MoviePass is hoping that its 2019 is a fresh start after a rocky 2018. If you flip through our archive of MoviePass news, you’ll see how the company was lambasted last summer for “high demand” charges, followed by a policy to blackout new releases — something it reversed almost immediately after backlash to that and its price hike. Then, as MoviePass subscribers were leaving in droves, the company put into place a sketchy practice that made users unknowingly re-subscribe, with the fine print that they could not then cancel. MoviePass then went back to restricting which movies customers could see, which makes it of little surprise that a survey on the subject found that most subscribers don’t trust the service.

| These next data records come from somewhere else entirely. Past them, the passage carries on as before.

(* ===== verification/GatewayClient.v ===== *)
(** * The gateway client: internal/gatewayclient

    Registration with the gateway, the credentials it yields, the refresh of
    the control-plane token, the report of the firewall's credentials and
    the reconnect loop.  The gateway is outside the program: it is a function of
    the requests sent so far, and the requests are recorded in the state. *)
From S2P Require Import Prelude GoStrings GoUrl GoDecode Sha256 Stealth Bridge DropClient Wallet.

(** ** register.go: stored credentials, over the SettingsStore interface *)

Definition settingNodeID : string := "gateway_node_id".
Definition settingNodeToken : string := "gateway_node_token".
Definition settingNodeKey : string := "gateway_node_key".
Definition settingGatewayPublicKey : string := "gateway_public_key".

Record GwCredentials := mkCred {
  gc_NodeID : string; gc_NodeToken : string; gc_NodeKey : string; gc_GatewayPublicKey : string }.

Section credentials.
Context {St : Type} {ST : SettingsStore St}.

Definition ok_or_empty (r : result string) : string := match r with Ok v => v | Err _ => EmptyString end.

Definition LoadCredentials : M St GwCredentials :=
  nodeID ← ss_Get settingNodeID;
  nodeToken ← ss_Get settingNodeToken;
  nodeKey ← try (ss_Get settingNodeKey);
  gwPub ← try (ss_Get settingGatewayPublicKey);
  mret (mkCred nodeID nodeToken (ok_or_empty nodeKey) (ok_or_empty gwPub)).
(** The effect of the calls when none fails. *)

Lemma Apply_list_quiet n :
  quiet (n_host n) → ∃ n', alone (Apply_list_t cfg) n = (Ok (listed (nt n)), n') ∧
    nt n' = nt n ∧ quiet (n_host n') ∧ w_pub (n_host n') = w_pub (n_host n).
Proof.
  intros [Hf Ho]. unfold Apply_list_t. rewrite alone_bind.
  destruct (alone (writeServerConf_t cfg) n) as [r n1] eqn:E1.
  pose proof E1 as E2. rewrite writeServerConf_alone in E2. apply on_host_inv in E2 as (w1 & E2 & Hw1).
  apply writeServerConf_inv in E2 as ((A1 & A2 & A3) & _ & _ & A4). destruct (A4 Ho Hf) as (-> & Ho1 & Hf1).
  rewrite (bind_Ok _ _ _ _ _ E1), alone_atom.
  destruct (on_host (on_db Store.ListPeers) n1) as [r n2] eqn:E2. exists n2.
  apply on_host_inv in E2 as (w2 & E2 & Hw2). rewrite Hw1 in E2.
  apply on_db_ListPeers_inv in E2 as (_ & _ & _ & _ & _ & B). destruct (B Hf1) as [-> ->].
  unfold nt, quiet. rewrite Hw2. by rewrite A1.
Qed.

Lemma SyncPeers_quiet l cfgs n :
  quiet (n_host n) → peer_configs ParseKey l = Ok cfgs →
  ∃ n', alone (SyncPeers_t ParseKey (c_WGInterface cfg) l) n = (Ok tt, n') ∧ nt n' = nt n ∧
    quiet (n_host n') ∧ w_pub (n_host n') = w_pub (n_host n) ∧
    w_dev (n_host n') !! c_WGInterface cfg = Some cfgs.
Proof.
  intros [Hf Ho] Hc. eexists. rewrite SyncPeers_alone. unfold SyncPeers, on_host, zoom.
  rewrite (bind_Ok _ _ _ tt (n_host n)) by (unfold os_call; by rewrite Ho). unfold lift. rewrite Hc.
  rewrite (bind_Ok _ _ _ cfgs (n_host n)) by done. unfold configure_device.
  rewrite (bind_Ok _ _ _ tt (n_host n)) by (unfold os_call; by rewrite Ho). cbn.
  split; [done|]. cbn. split; [done|]. split; [done|]. split; [done|]. apply lookup_insert_eq.
Qed.

Lemma metrics_quiet metrics count n :
  (∀ m r m', count m = (r, m') → r = Ok tt ∧ n_host m' = n_host m) → quiet (n_host n) →
  ∃ n', alone (metrics_t metrics count) n = (Ok tt, n') ∧ n_host n' = n_host n.
Proof.
  intros Hc [Hf Ho]. rewrite metrics_alone. destruct metrics; [|by exists n].
  destruct (count n) as [r n1] eqn:E1. pose proof (Hc _ _ _ E1) as [-> H1].
  rewrite (bind_Ok _ _ _ _ _ E1). unfold updatePeerGauge, try, mbind, M_bind.
  destruct (on_store Store.ListPeers n1) as [r n2] eqn:E2. apply on_host_inv in E2 as (w & E2 & H2).
  apply on_db_ListPeers_inv in E2 as (_ & _ & _ & _ & _ & B). rewrite H1 in B. destruct (B Hf) as [-> ->].
  by eexists.
Qed.
(** One event keeps the invariant and the client's identity, and adds to the
    answers what [delivered] says. *)
Lemma step_inv hello ev s s' :
  session_inv hello s → stp ev s = Some s' →
  session_inv hello s' ∧ same_identity (ss_client s) (ss_client s') ∧
  ∀ evs, result_ids (ss_sent s') ++ delivered (pending s') evs =
         result_ids (ss_sent s) ++ delivered (pending s) (ev :: evs).
Proof.
  intros Hi H. unfold step in H. destruct (ss_return s) eqn:Er; [done|].
  pose proof Hi as [_ Hr Hw Hc].
  destruct ev as [d raw|err|err| |d t|err|closeSent|f].
  - destruct (ss_reader s) as [f|] eqn:Erd; [done|]. injection H as <-. by apply read_inv.
  - destruct (ss_reader s) as [f|] eqn:Erd; [|done]. injection H as <-.
    destruct (Hr f eq_refl) as [res ->].
    destruct err as [e|]; (split; [|split; [done|]]).
    + destruct Hi. by split.
    + intros evs. by cbn.
    + destruct (inv_add hello s (FCommandResult res) Hi (λ H, H)). by split.
    + intros evs. cbn. rewrite result_ids_snoc. unfold pending. rewrite Erd. cbn.
      by rewrite <- app_assoc.
  - destruct (ss_reader s) as [f|] eqn:Erd; [done|]. injection H as <-.
    split; [by apply inv_return|]. done.
  - destruct (ss_interval s); [done|]. injection H as <-.
    destruct (heartbeat_ticker _); (split; [|done]); [by destruct Hi|by apply inv_return].
  - destruct (ss_interval s), (ss_writer s); try done. injection H as <-.
    unfold tick_step. destruct (tick_frame d t (ss_node s)) as [[f|e] b'] eqn:Et.
    + apply tick_frame_kind in Et. split; [|done]. destruct Hi. split; [done..| |done].
      cbn. intros ? [= <-]. destruct t, f; done || (split; [by intros []|done]).
    + split; [|done]. apply inv_return. by destruct Hi; split.
  - destruct (ss_writer s) as [f|] eqn:Ew; [|done]. injection H as <-.
    destruct (Hw f eq_refl) as [Hh Hres].
    assert (session_inv hello (set_writer None s)) as Hi' by (by destruct Hi; split).
    destruct err as [e|]; [split; [by apply inv_return|done]|].
    apply (inv_add _ _ f) in Hi'; [|done].
    destruct (rest_heartbeat_keeps f (add_sent f (set_writer None s))) as (K1 & K2 & K3 & K4 & K5 & K6 & _).
    split; [|split; [by rewrite K1|]].
    + destruct Hi'. split; by rewrite ?K1, ?K2, ?K3, ?K4, ?K5.
    + intros evs. unfold pending. rewrite K2, K3. cbn. by rewrite result_ids_snoc, Hres, app_nil_r.
  - injection H as <-. destruct closeSent; (split; [|split; [done|]]).
    + apply inv_return, inv_add; [done|by intros []].
    + intros evs. cbn. by rewrite result_ids_snoc, app_nil_r.
    + by apply inv_return.
    + done.
  - injection H as <-. split; [by destruct Hi|done].
Qed.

So, yeah, it’s been rough. But as Variety reports, “Instead of casting itself as a disruptor, MoviePass is striking, in [executive VP of MoviePass Khalid Itum’s] words, a ‘more humble’ posture.” A new “let’s go to the movies” campaign is part of a change in strategy for its pricing that the company hopes will help it become more sustainable and keep subscribes relatively happy:
This month, MoviePass introduced a new series of plans, which vary in price depending on location. In the middle of the country, where tickets are cheaper, a monthly deal stars at $9.95 and allows customers to see three movies per month at some point during their theatrical run. That plan has been christened “select.” The most expensive plan, known as “red carpet,” costs $19.95 lets people see any three movies of their choosing at any time and in IMAX, 3D, and other premium formats. In major cities, where tickets are more expensive, costs range from $14.95 for the “select” plan to $24.95 for the “red carpet” package. Next week, Itum said MoviePass plans to reintroduce some sort of unlimited program that would enable users to see as many movies as they wanted each month. He did not reveal pricing for that plan.
That kind of dynamic pricing does make a lot more sense than a blanket $9.99 plan for every theater across the country, and it could still be a significant savings for frequent moviegoers.
Itam told the publication, “I feel like we’re turning a corner […] Our new business strategy is stabilize, optimize, and grow.”